In the meantime, discussions with Party A and Party B hit dead ends. On Aug. 18, Party A told Kadmon that it was no longer in the game thanks to Rezurock’s anticipated regulatory timeline in Europe. As for Party B, Kadmon’s board noted during a meeting on Aug. 23 that that third firm was significantly behind in conducting due diligence and that it wasn’t in a position to make an offer. In addition, none of the six other companies that Kadmon’s financial advisers reached out to expressed meaningful interest in a merger, according to the securities filing.
In between those time points, on Aug. 21, Sanofi came back with its third and “final proffer,” proposing to take over Kadmon at $9.5 apiece, which marked an 88% premium to the company’s previous closing price. Based on the progress with Party A and Party B, Kadmon entered the exclusivity agreement with Sanofi.

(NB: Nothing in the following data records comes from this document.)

Lemma get_by_definition_eq self d :
  get_by_definition d self =
  match get (definition_to_term self) d with
  | Some t => (Ok (mkFlashcard t d), self)
  | None => (Raise (KeyError NoArgs), self)
  end.
Proof.
  unfold get_by_definition. run_method. now destruct (get (definition_to_term self) d).
Qed.

(** X5.  In a deck under the invariants, [remove_card] of a card of the
    deck returns; the card's term, definition and count are gone from the
    three dictionaries, every other term keeps its definition and its
    count, every other definition keeps its term, the size goes down by
    one and the invariants hold again. *)
Theorem remove_card_spec (self : Deck) (flashcard : Flashcard) :
  Deck_inv self ->
  get (term_to_definition self) (term flashcard) = Some (definition flashcard) ->
  exists self',
    remove_card flashcard self = (Ok tt, self') /\
    Deck_inv self' /\
    contains (term_to_definition self') (term flashcard) = false /\
    contains (definition_to_term self') (definition flashcard) = false /\
    contains (term_to_mistakes self') (term flashcard) = false /\
    (forall t, t <> term flashcard ->
       get (term_to_definition self') t = get (term_to_definition self) t /\
       get (term_to_mistakes self') t = get (term_to_mistakes self) t) /\
    (forall d, d <> definition flashcard ->
       get (definition_to_term self') d = get (definition_to_term self) d) /\
    deck_len self = S (deck_len self').
Proof.
  intros Hinv Hcard.
  destruct (remove_card_inv self flashcard Hinv Hcard)
    as [self' [E [Hinv' [G1 [G2 [G3 Hlen]]]]]].
  exists self'. split; [exact E|]. split; [exact Hinv'|].
  split; [now apply contains_false_get|]. split; [now apply contains_false_get|].
  split; [now apply contains_false_get|].
  rewrite remove_card_eq in E.
  destruct (del (term_to_definition self) (term flashcard)) as [T'|] eqn:HT;
    [|discriminate].
  destruct (del (term_to_mistakes self) (term flashcard)) as [M'|] eqn:HM;
    [|discriminate].
  destruct (del (definition_to_term self) (definition flashcard)) as [D'|] eqn:HD;
    [|discriminate].
  injection E as <-. cbn [term_to_definition definition_to_term term_to_mistakes].
  split; [|split; [|exact Hlen]].
  - intros t Ht. split; eapply get_del_other; eassumption.
  - intros d Hd. eapply get_del_other; eassumption.
Qed.

Lemma remove_card_spec_witness :
  exists self',
    remove_card (mkFlashcard "A" "1") (ab_deck 5 7) = (Ok tt, self') /\
    get (term_to_definition self') "B" = Some "2" /\
    get (term_to_mistakes self') "B" = Some 7 /\
    deck_len self' = 1%nat.
Proof.
  destruct (remove_card_spec (ab_deck 5 7) (mkFlashcard "A" "1"))
    as [self' [E [_ [_ [_ [_ [Hother [_ Hlen]]]]]]]].
  - apply Deck_invb_sound. reflexivity.
  - reflexivity.
  - exists self'. split; [exact E|].
    destruct (Hother "B") as [H1 H2]; [discriminate|].
    split; [rewrite H1; reflexivity|]. split; [rewrite H2; reflexivity|].
    change (2%nat = S (deck_len self')) in Hlen. lia.
Defined.

(** X6.  After [insert_card] has returned, [get_by_term] on the card's
    term and [get_by_definition] on its definition both return the card,
    and neither changes the deck. *)
Theorem lookup_after_insert (self self' : Deck) (flashcard : Flashcard) :
  insert_card flashcard self = (Ok tt, self') ->
  get_by_term (term flashcard) self' = (Ok flashcard, self') /\
  get_by_definition (definition flashcard) self' = (Ok flashcard, self').
Proof.
  rewrite insert_card_eq.
  destruct (contains _ (term flashcard) || contains _ (definition flashcard));
    [discriminate|].
  intros [= <-]. rewrite get_by_term_eq, get_by_definition_eq.
  cbn [term_to_definition definition_to_term]. rewrite !get_set_same.
  now destruct flashcard.
Qed.

Lemma lookup_after_insert_witness :
  let self' := snd (insert_card (mkFlashcard "C" "3") (ab_deck 5 7)) in
  get_by_term "C" self' = (Ok (mkFlashcard "C" "3"), self') /\
  get_by_definition "3" self' = (Ok (mkFlashcard "C" "3"), self').
Proof.
  apply (lookup_after_insert (ab_deck 5 7) _ (mkFlashcard "C" "3")). reflexivity.
Defined.

(** X8.  [get_all_cards] returns one card per term, in the order of
    [term_to_definition], and does not change the deck; a card is in the
    list exactly when [get_by_term] on its term returns it; and after an
    [insert_card] that returned, the list is the old one with the new
    card at its end. *)
Theorem get_all_cards_spec (self : Deck) :
  exists cards,
    get_all_cards self = (Ok cards, self) /\
    List.length cards = deck_len self /\
    map term cards = keys (term_to_definition self) /\
    (ok (term_to_definition self) ->
     forall c, In c cards <-> get_by_term (term c) self = (Ok c, self)) /\
    (forall flashcard self',
       insert_card flashcard self = (Ok tt, self') ->
       get_all_cards self' = (Ok (cards ++ [flashcard]), self')).
Proof.
  eexists. split; [reflexivity|]. unfold items.
  split; [apply length_map|]. split.
  { rewrite map_map. apply map_ext. now intros [t d]. }
  split.
  - intros Hok c. rewrite get_by_term_eq, in_map_iff. split.
    + intros [[t d] [<- Hin]]. cbn [term]. now rewrite (In_get _ _ _ Hok Hin).
    + destruct (get (term_to_definition self) (term c)) as [d|] eqn:E; [|discriminate].
      intros [= <-]. exists (term c, d). split; [reflexivity|]. now apply get_Some_In.
  - intros flashcard self'. rewrite insert_card_eq.
    destruct (contains (term_to_definition self) (term flashcard)) eqn:C;
      [discriminate|].
    destruct (contains _ (definition flashcard)); [discriminate|].
    intros [= <-]. unfold get_all_cards. run_method. unfold items.
    apply contains_false_get in C. rewrite (set_absent _ _ _ C), map_app.
    now destruct flashcard.
Qed.

Lemma get_all_cards_spec_witness :
  get_all_cards (snd (insert_card (mkFlashcard "C" "3") (ab_deck 5 7)))
  = (Ok [mkFlashcard "A" "1"; mkFlashcard "B" "2"; mkFlashcard "C" "3"],
     snd (insert_card (mkFlashcard "C" "3") (ab_deck 5 7))).
Proof.
  destruct (get_all_cards_spec (ab_deck 5 7)) as [cards [E [_ [_ [_ H]]]]].
  assert (Ec : cards = [mkFlashcard "A" "1"; mkFlashcard "B" "2"])
    by (vm_compute in E; congruence).
  pose proof (H (mkFlashcard "C" "3")
                (snd (insert_card (mkFlashcard "C" "3") (ab_deck 5 7))) eq_refl) as H'.
  rewrite Ec in H'. exact H'.
Defined.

After several back-and-forth discussions around termination fees, Rezurock’s upstream licenses plus other deal terms, Kadmon and Sanofi finally shook hands on Sept. 7 before making the deal public the next day. The final deal had Sanofi paying $1.9 billion for Kadmon and newly approved Rezurock, which complements the French pharma's existing transplant meds, Mozobil and Thymoglobulin. Jefferies has projected Rezurock could reach global peak sales of $1 billion.